*DATA PROVIDED:*

(** * pl-order-blocks: the ordering and grading element of PrairieLearn

    A shallow embedding of
    [apps/prairielearn/elements/pl-order-blocks/pl-order-blocks.py]
    and the properties of its grading and preparation code.

    Conventions of the embedding.
    - A Python [dict] whose iteration order is observable is a [pydict]
      (association list in insertion order); dictionaries that are only
      looked up are [gmap]s, sets are [gset]s.
    - Exceptions are values of [result]; a function that can raise returns
      [result A].
    - Scores are exact rationals ([Q]) compared with [==], as Python compares
      numbers; the representation error of binary floating point is not
      modelled.
    - The attributes of the element are taken after markup parsing: an
      attribute that is absent is [None], and the defaults are applied where
      the source applies them. *)

From Stdlib Require Import QArith.
From stdpp Require Import gmap strings list pretty sorting.

Local Open Scope Z_scope.

(** ** Enumerations *)

Inductive GradingMethodType := UNORDERED | ORDERED | RANKING | DAG | EXTERNAL.
Inductive SourceBlocksOrderType := SB_RANDOM | SB_ALPHABETIZED | SB_ORDERED.
Inductive FeedbackType := FB_NONE | FIRST_WRONG.
Inductive PartialCreditType := PC_NONE | LCS.
Inductive FormatType := FMT_DEFAULT | FMT_CODE.

#[global] Instance GradingMethodType_eq_dec : EqDecision GradingMethodType.
Proof. solve_decision. Defined.
#[global] Instance FeedbackType_eq_dec : EqDecision FeedbackType.
Proof. solve_decision. Defined.
#[global] Instance PartialCreditType_eq_dec : EqDecision PartialCreditType.
Proof. solve_decision. Defined.
#[global] Instance FormatType_eq_dec : EqDecision FormatType.
Proof. solve_decision. Defined.

(** ** Exceptions *)

Inductive error :=
  | KeyError
  | ZeroDivisionError
  | ValueError (msg : string)
  | Exception (msg : string)
  | GraphError.

Inductive result (A : Type) :=
  | Ok (a : A)
  | Raise (e : error).
Arguments Ok {A} a.
Arguments Raise {A} e.

#[global] Instance result_ret : MRet result := @Ok.
#[global] Instance result_bind : MBind result := λ A B f m,
  match m with Ok a => f a | Raise e => Raise e end.
#[global] Instance result_fmap : FMap result := λ A B f m,
  match m with Ok a => Ok (f a) | Raise e => Raise e end.

Definition is_Ok {A} (r : result A) : Prop := ∃ a, r = Ok a.
Definition is_Raise {A} (r : result A) : Prop := ∃ e, r = Raise e.

(** [d[k]] on a looked-up value: a missing key raises [KeyError]. *)
Definition subscript {A} (o : option A) : result A :=
  match o with Some a => Ok a | None => Raise KeyError end.

(** ** Dictionaries in insertion order *)

Definition pydict (K V : Type) := list (K * V).

Section pydict.
Context {K V : Type} `{EqDecision K}.

Fixpoint dict_get (k : K) (d : pydict K V) : option V :=
  match d with
  | [] => None
  | (k', v) :: d' => if decide (k' = k) then Some v else dict_get k d'
  end.

(** [d[k] = v]: an existing key keeps its position. *)
Fixpoint dict_set (k : K) (v : V) (d : pydict K V) : pydict K V :=
  match d with
  | [] => [(k, v)]
  | (k', v') :: d' =>
      if decide (k' = k) then (k, v) :: d' else (k', v') :: dict_set k v d'
  end.

(** [{key(x): val(x) for x in l}] *)
Definition dict_comp {A} (key : A → K) (val : A → V) (l : list A)
  : pydict K V :=
  foldl (λ d x, dict_set (key x) (val x) d) [] l.

(** [d.update(d')] *)
Definition dict_update (d d' : pydict K V) : pydict K V :=
  foldl (λ acc kv, dict_set kv.1 kv.2 acc) d d'.

Definition dict_keys (d : pydict K V) : list K := d.*1.
Definition dict_values (d : pydict K V) : list V := d.*2.
End pydict.

(** ** Data model *)

Record GroupInfo := {
  gi_tag : option string;
  gi_depends : option (list string) }.

(** The [OrderBlocksAnswerData] typed dictionary. [distractor_bin] is the
    only key that may be absent. *)
Record OrderBlocksAnswerData := {
  inner_html : string;
  indent : option Z;
  ranking : Z;
  index : nat;
  tag : string;
  distractor_for : option string;
  depends : list string;
  group_info : GroupInfo;
  distractor_bin : option string;
  uuid : string }.

(** A block of a submission, as decoded from the client's JSON and completed
    by [parse]. The key ["tag"] may be absent ([s_tag = None]), present and
    null ([Some None]) or a tag; ["inner_html"] and ["indent"] may be null. *)
Record SubmittedBlock := {
  s_inner_html : option string;
  s_indent : option Z;
  s_tag : option (option string);
  s_uuid : string }.

#[global] Instance GroupInfo_eq_dec : EqDecision GroupInfo.
Proof. solve_decision. Defined.
#[global] Instance OrderBlocksAnswerData_eq_dec :
  EqDecision OrderBlocksAnswerData.
Proof. solve_decision. Defined.
#[global] Instance SubmittedBlock_eq_dec : EqDecision SubmittedBlock.
Proof. solve_decision. Defined.

(** A correct-answer dictionary handed to [grade] as a submitted block, as
    [prepare] does for its self-check: the same keys, read by [grade] under
    the names of a submission. *)
Definition as_submitted (a : OrderBlocksAnswerData) : SubmittedBlock :=
  {| s_inner_html := Some (inner_html a);
     s_indent := indent a;
     s_tag := Some (Some (tag a));
     s_uuid := uuid a |}.

(** ** Constants *)

Definition GRADING_METHOD_DEFAULT := ORDERED.
Definition SOURCE_BLOCKS_ORDER_DEFAULT := SB_ALPHABETIZED.
Definition FEEDBACK_DEFAULT := FB_NONE.
Definition PL_ANSWER_CORRECT_DEFAULT := true.
Definition PL_ANSWER_INDENT_DEFAULT : Z := -1.
Definition INDENTION_DEFAULT := false.
Definition WEIGHT_DEFAULT : Z := 1.

Definition dquote : string := String (Ascii.ascii_of_nat 34) EmptyString.
Definition newline : string := String (Ascii.ascii_of_nat 10) EmptyString.
Definition margin : string := "        ".

Definition FW_incomplete : string :=
  "Your answer is correct so far, but it is incomplete.".

(** The ["wrong-at-block"] template, split at its [{}] placeholder. *)
Definition FW_wrong_at_block_before : string :=
  "Your answer is incorrect starting at <span style=" +:+ dquote +:+
  "color:red;" +:+ dquote +:+ ">block number ".
Definition FW_wrong_at_block_after : string :=
  "</span>." +:+ newline +:+ margin +:+
  "The problem is most likely one of the following:" +:+ newline +:+ margin +:+
  "<ul><li> This block is not a part of the correct solution </li>" +:+
  newline +:+ margin +:+
  "<li>This block needs to come after a block that did not appear before it </li>".
Definition FW_wrong_at_block (n : string) : string :=
  FW_wrong_at_block_before +:+ n +:+ FW_wrong_at_block_after.
Definition FW_indentation : string :=
  "<li>This line is indented incorrectly </li>".
Definition FW_block_group : string :=
  "<li> You have attempted to start a new section of the answer without finishing the previous section </li>".

(** ** The element and its markup, after attribute parsing *)

Inductive node_name := CommentNode | TagName (s : string).

#[global] Instance node_name_eq_dec : EqDecision node_name.
Proof. solve_decision. Defined.

(** Attributes of a node nested in the element. [at_other] lists the names
    of attributes that are none of those below. *)
Record Attribs := {
  at_correct : option bool;
  at_indent : option Z;
  at_ranking : option Z;
  at_distractor_for : option string;
  at_tag : option string;
  at_depends : option string;
  at_comment : option string;
  at_other : list string }.

(** A node of the markup: its tag name, its attributes and its
    [pl.inner_html]. *)
Record HtmlNode := {
  h_name : node_name;
  h_attrs : Attribs;
  h_inner : string }.

(** A child of the element together with its own children, which are read
    when the child is a [pl-block-group]. *)
Record HtmlChild := {
  c_node : HtmlNode;
  c_children : list HtmlNode }.

Record Element := {
  answers_name : string;
  source_blocks_order : option SourceBlocksOrderType;
  grading_method : option GradingMethodType;
  indentation : option bool;
  max_incorrect : option Z;
  min_incorrect : option Z;
  weight : option Z;
  feedback : option FeedbackType;
  partial_credit : option PartialCreditType;
  format : option FormatType;
  code_language : option string;
  el_children : list HtmlChild }.

(** ** Scores *)

(** Python's [max(a, b)]: the first argument unless the second is larger. *)
Definition pymax (a b : Q) : Q := if Qlt_le_dec a b then b else a.

Definition round_half_even (q : Q) : Z :=
  let n := Qnum q in
  let d := Z.pos (Qden q) in
  match (2 * (n mod d) ?= d) with
  | Lt => n / d
  | Gt => n / d + 1
  | Eq => if Z.even (n / d) then n / d else n / d + 1
  end.

(** [round(x, 2)] on the exact value of [x]. *)
Definition round2 (q : Q) : Q :=
  Qmake (round_half_even (Qmult q (inject_Z 100))) 100.

(** [float(a) / b] *)
Definition float_div (a b : Z) : result Q :=
  if decide (b = 0) then Raise ZeroDivisionError
  else Ok (Qdiv (inject_Z a) (inject_Z b)).

(** ** Sorting *)

Section sorting.
Context {A K : Type} (leb : K → K → bool) (key : A → K).

(** [sorted(l, key=key)], with [leb] the order of the keys: stable, an
    element goes before the elements of the sorted rest whose key is not
    smaller. *)
Fixpoint insert_by (x : A) (l : list A) : list A :=
  match l with
  | [] => [x]
  | y :: l' =>
      if leb (key x) (key y) then x :: l else y :: insert_by x l'
  end.

Definition sorted (l : list A) : list A := foldr insert_by [] l.
End sorting.

(** ** The indentation gate *)

(** [{ans["uuid"]: ans["indent"] for ans in true_answer_list}] *)
Definition indentations (true_answer_list : list OrderBlocksAnswerData)
  : gmap string (option Z) :=
  foldl (λ m ans, <[uuid ans := indent ans]> m) ∅ true_answer_list.

(** The assignment [ans["tag"] = None] or [ans["inner_html"] = None]. *)
Definition null_block (ans : SubmittedBlock) : SubmittedBlock :=
  match s_tag ans with
  | Some _ =>
      {| s_inner_html := s_inner_html ans; s_indent := s_indent ans;
         s_tag := Some None; s_uuid := s_uuid ans |}
  | None =>
      {| s_inner_html := None; s_indent := s_indent ans;
         s_tag := None; s_uuid := s_uuid ans |}
  end.

(** One iteration of the loop over [student_answer]. [indentations.get]
    yields [None] for an unknown uuid, like a recorded null indent. *)
Definition gate_block (inds : gmap string (option Z)) (ans : SubmittedBlock)
  : SubmittedBlock :=
  let indentation := default None (inds !! s_uuid ans) in
  if bool_decide (indentation ≠ Some (-1))
     && bool_decide (s_indent ans ≠ indentation)
  then null_block ans else ans.

(** The state of [student_answer] after the gate: the blocks are written in
    place, so this is also what [data["submitted_answers"]] holds afterwards. *)
Definition indentation_gate (check_indentation : bool)
    (true_answer_list : list OrderBlocksAnswerData)
    (student_answer : list SubmittedBlock) : list SubmittedBlock :=
  if check_indentation
  then gate_block (indentations true_answer_list) <$> student_answer
  else student_answer.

*ABOUT THIS EXERCISE:*
In the listing above, find the line containing "Definition FW_wrong_at_block (n" and the line containing "(** Attributes of", then quote both, plus every line between them, exactly as written.

*EXERCISE ANSWER:*
Definition FW_wrong_at_block (n : string) : string :=
  FW_wrong_at_block_before +:+ n +:+ FW_wrong_at_block_after.
Definition FW_indentation : string :=
  "<li>This line is indented incorrectly </li>".
Definition FW_block_group : string :=
  "<li> You have attempted to start a new section of the answer without finishing the previous section </li>".

(** ** The element and its markup, after attribute parsing *)

Inductive node_name := CommentNode | TagName (s : string).

#[global] Instance node_name_eq_dec : EqDecision node_name.
Proof. solve_decision. Defined.

(** Attributes of a node nested in the element. [at_other] lists the names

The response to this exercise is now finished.